Here is an example of a SearchQuery structure:

type SearchQuery struct {
QueryString string
SearchFields []string
SortField string
SortOrder string
}

The QueryString field specifies the search query, which can be a simple string or a more complex query using the ElasticSearch Query DSL. The SearchFields field is a list of fields to search in, and the SortField and SortOrder fields specify the field and order to sort the results by.

Performing a Search Query via HTTP Request

Once we have defined our SearchQuery structure, we can use it to perform a search query via an HTTP request.
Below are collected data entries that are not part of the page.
(* ===== verification/Router.v ===== *)
(** * The hub's routes (hub/internal/server/router.go) and the middleware around all of them
    (middleware.go).

    [routes] is the table that [routes()] registers, [Match] is [http.ServeMux] on it, and
    [ServeHTTP] is the handler the hub serves.  The handlers are an argument: what is shown here
    holds whatever they do. *)

From S2P Require Import Prelude GoStr GoTime Model Db Demo StoreUsers StoreTokens Auth Http.
From S2P Require RateLimiter Secrets AuthHandlers UserHandlers.

#[export] Instance eta_Request : Eta Request := λ r, MkRequest (r_Method r) (r_Path r) (r_Host r)
  (r_RemoteAddr r) (r_TLS r) (PathValue r) (Query r) (header r) (cookie r).
#[export] Instance eta_Ctx : Eta Ctx := λ c, MkCtx (UserIDFromContext c) (UserRoleFromContext c)
  (TokenTypeFromContext c) (RequestIDFromContext c).

(** ** net/http: patterns and paths *)

(** A segment of a pattern: literal, [{name}], or the rest of the path (the pattern ["/"]). *)
Inductive segment := Lit (s : string) | Wild (name : string) | Multi.
#[export] Instance segment_eq_dec : EqDecision segment.
Proof. solve_decision. Defined.

(** ["METHOD /a/{b}"] or ["/"]; an empty method matches every one. *)
Definition parse_segment (s : string) : segment :=
  if HasPrefix s "{" && HasSuffix s "}" then Wild (String.substring 1 (String.length s - 2) s)
  else if String.eqb s "" then Multi else Lit s.
Definition parse_pattern (p : string) : string * list segment :=
  match Split " " p with
  | [method; path] => (method, map parse_segment (Split "/" (drop_str 1 path)))
  | _ => ("", map parse_segment (Split "/" (drop_str 1 p)))
  end.

(** [url.PathUnescape]; a segment that does not unescape is left as it is. *)
Fixpoint path_unescape (s : string) : option string :=
  match s with
  | EmptyString => Some ""
  | String c s1 =>
      if Ascii.eqb c "%" then
        match s1 with
        | String a (String b s') =>
            match Secrets.hex_val a, Secrets.hex_val b with
            | Some x, Some y => String (ascii_of_nat (Z.to_nat (16 * x + y))) <$> path_unescape s'
            | _, _ => None
            end
        | _ => None
        end
      else String c <$> path_unescape s1
  end.
Definition pathUnescape (s : string) : string := default s (path_unescape s).

(** The segments of a path: unescaped, and ["/"] for a trailing slash. *)
Fixpoint mark_trailing (segs : list string) : list string :=
  match segs with
  | [] => []
  | [s] => [if String.eqb s "" then "/" else pathUnescape s]
  | s :: segs' => pathUnescape s :: mark_trailing segs'
  end.
Definition segments (path : string) : list string :=
  if String.eqb path "" then [] else mark_trailing (Split "/" (drop_str 1 path)).

Definition cleanPath (p : string) : string :=
  if String.eqb p "" then "/" else
  let p := if HasPrefix p "/" then p else "/" +:+ p in
  let np := Clean p in
  if HasSuffix p "/" && negb (String.eqb np "/") then np +:+ "/" else np.

(** [routingNode.matchPath]: literals first, then a wildcard (never for a trailing slash), then the
    pattern for the rest.  The candidates are what is left of the patterns; the result is the value
    matched and the values of its wildcards. *)
Section matching.
Context {V : Type}.
Notation candidate := (list segment * list (string * string) * V)%type.

Definition take_lit (seg : string) (c : candidate) : option candidate :=
  match c with
  | (Lit s :: ps, vs, v) => if String.eqb s seg then Some (ps, vs, v) else None
  | _ => None
  end.
Definition take_wild (seg : string) (c : candidate) : option candidate :=
  match c with (Wild n :: ps, vs, v) => Some (ps, (n, seg) :: vs, v) | _ => None end.
Definition take_multi (c : candidate) : option (list (string * string) * V) :=
  match c with (Multi :: _, vs, v) => Some (vs, v) | _ => None end.
Definition take_end (c : candidate) : option (list (string * string) * V) :=
  match c with ([], vs, v) => Some (vs, v) | _ => None end.

Fixpoint matchPath (segs : list string) (cs : list candidate) : option (list (string * string) * V) :=
  match segs with
  | [] => head (omap take_end cs)
  | seg :: segs' =>
      match matchPath segs' (omap (take_lit seg) cs) with
      | Some r => Some r
      | None =>
          match (if String.eqb seg "/" then None else matchPath segs' (omap (take_wild seg) cs)) with
          | Some r => Some r
          | None => head (omap take_multi cs)
          end
      end
  end.

(** [matchMethodAndPath]: the method, [GET] for [HEAD], no method. *)
Definition for_method (method : string) (table : list (string * V)) : list candidate :=
  omap (λ '(p, v), let '(m, ps) := parse_pattern p in
                   if String.eqb m method then Some (ps, [], v) else None) table.

Definition Match (method path : string) (table : list (string * V))
  : option (list (string * string) * V) :=
  let at_ m := matchPath (segments path) (for_method m table) in
  match at_ method with
  | Some r => Some r
  | None =>
      match (if String.eqb method "HEAD" then at_ "GET" else None) with
      | Some r => Some r
      | None => at_ ""
      end
  end.
End matching.

(** ** The request limiters *)

Definition second : Z := NS.
Definition loginLimiter : string := "loginLimiter".
Definition totpLimiter : string := "totpLimiter".
Definition refreshLimiter : string := "refreshLimiter".
Definition fileOpsLimiter : string := "fileOpsLimiter".
Definition terminalLimiter : string := "terminalLimiter".
Record DirEntry := MkDirEntry {
  de_Name : string;
  de_IsDir : bool;
  de_Info : option (bool * bool * Z)      (* Info: regular, directory, size *)
}.
(** An open file: [Stat] (directory, size), [Seek] and [io.ReadFull] at an offset, which reads up to
    a limit. *)
Record Handle := MkHandle {
  h_Stat : option (bool * Z);
  h_Seek : Z → bool;
  h_ReadFull : Z → Z → option bytes
}.

Class Os := {
  EvalSymlinks : string → result string;
  ReadDir : string → result (list DirEntry);
  OpenFile : string → result Handle;
  Access_R_OK : string → bool;
  isRoot : bool
}.

Definition MaxReadSize : Z := 1048576.
Definition errCannotReadFile : string := "cannot read file".
Definition errPathRestricted : string := "access to this path is restricted".

Definition blockedPaths : list string :=
  ["/etc/shadow"; "/etc/gshadow"; "/etc/sudoers"; "/etc/sudoers.d"; "/etc/veyport"; "/root/.ssh";
   "/proc/self"; "/proc/kcore"; "/sys/firmware"].
Definition blockedPrefixes : list string := ["/proc/"; "/sys/kernel/"].

(** [p] is [dir] or, as text, starts with it and a slash. *)
Definition at_or_below (dir p : string) : bool := String.eqb p dir || HasPrefix p (dir +:+ "/").

Definition restricted (cleaned : string) : bool :=
  existsb (λ blocked, at_or_below blocked cleaned) blockedPaths ||
  existsb (λ prefix, HasPrefix cleaned prefix) blockedPrefixes.

Definition validatePath (path : string) : result unit :=
  if Contains path ".." then Err "path traversal not allowed" else
  let cleaned := Clean path in
  if negb (IsAbs cleaned) then Err "path must be absolute" else
  if restricted cleaned then Err errPathRestricted else Ok tt.

Section filebrowser.
Context `{O : Os}.

Definition resolveAndValidateSymlink (path : string) : result string :=
  match EvalSymlinks path with
  | Err _ => Err "cannot access path"
  | Ok resolved =>
      if negb (is_ok (validatePath resolved)) then Err errPathRestricted else
      let cleanPath := Clean path in
      if negb (String.eqb resolved cleanPath) && negb (HasPrefix resolved (cleanPath +:+ "/"))
      then Err "path resolves outside requested directory" else Ok resolved
  end.

Definition buildFileNode (e : DirEntry) (basePath resolvedPath : string) : option FileNode :=
  match de_Info e with
  | None => None
  | Some (regular, dir, size) =>
      if negb regular && negb dir then None else
      Some (MkFileNode (de_Name e) (JoinPath basePath (de_Name e)) (de_IsDir e) size
              (isRoot || Access_R_OK (JoinPath resolvedPath (de_Name e))))
  end.

(** [sort.Slice] by name: the names of a directory's entries are distinct. *)
Definition by_name (a b : FileNode) : Prop := text_le (fn_name a) (fn_name b) = true.
#[global] Instance by_name_dec : RelDecision by_name := λ a b, decide (text_le _ _ = true).

(** The response's files and error. *)
Definition ListDir (path : string) : list FileNode * string :=
  match validatePath path with
  | Err e => ([], e)
  | Ok _ =>
      match resolveAndValidateSymlink path with
      | Err e => ([], e)
      | Ok resolved =>
          match ReadDir resolved with
          | Err _ => ([], "cannot read directory")
          | Ok entries =>
              let nodes dir := omap (λ e, if Bool.eqb (de_IsDir e) dir
                                          then buildFileNode e path resolved else None) entries in
              (merge_sort by_name (nodes true) ++ merge_sort by_name (nodes false), "")
          end
      end
  end.

Definition clampLimit (limit : Z) : Z :=
  if (limit <=? 0) || (MaxReadSize <? limit) then MaxReadSize else limit.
Here is an example of a Golang API endpoint that accepts a SearchQuery via an HTTP POST request and returns the search results as a JSON response:

func searchHandler(w http.ResponseWriter, r *http.Request) {
decoder := json.NewDecoder(r.Body)
var query SearchQuery
err := decoder.Decode(&query)
if err != nil {
http.Error(w, "Invalid request body", http.StatusBadRequest)
return
}

esQuery := elastic.NewBoolQuery()
for _, field := range query.SearchFields {
esQuery = esQuery.Should(elastic.NewMatchQuery(field, query.QueryString))
}

sortField := query.SortField
sortOrder := elastic.SortOrder(query.SortOrder)

res, err := esClient.Search(
esClient.Search.WithQuery(esQuery),
esClient.Search.WithSort(sortField, sortOrder),
)
if err != nil {
http.Error(w, "Internal server error", http.StatusInternalServerError)
return
}

var hits []map[string]interface{}
for _, hit := range res.Hits.Hits {
var source map[string]interface{}
err := json.Unmarshal(hit.Source, &source)
if err != nil {
continue
}
hits = append(hits, source)
}

json.NewEncoder(w).Encode(hits)
}

In this example, we first decode the SearchQuery from the HTTP request body. We then use the ElasticSearch client to build a search query based on the search parameters specified in the SearchQuery. We also specify the sorting criteria using the SortField and SortOrder fields.

Finally, we execute the search query and extract the search results from the response. We then encode the search results as a JSON response and return it to the client.

Conclusion

In conclusion, ElasticSearch is a powerful search engine that can greatly enhance the search capabilities of a Golang API. By using an ElasticSearch client and defining a SearchQuery structure, we can perform search queries via HTTP requests and return the search results to the client. This allows us to build applications with fast and efficient search capabilities, which is crucial for many types of applications, such as e-commerce websites, social media platforms, and news portals. With the knowledge provided in this article, developers can implement ElasticSearch into their Golang APIs and take advantage of its powerful search features.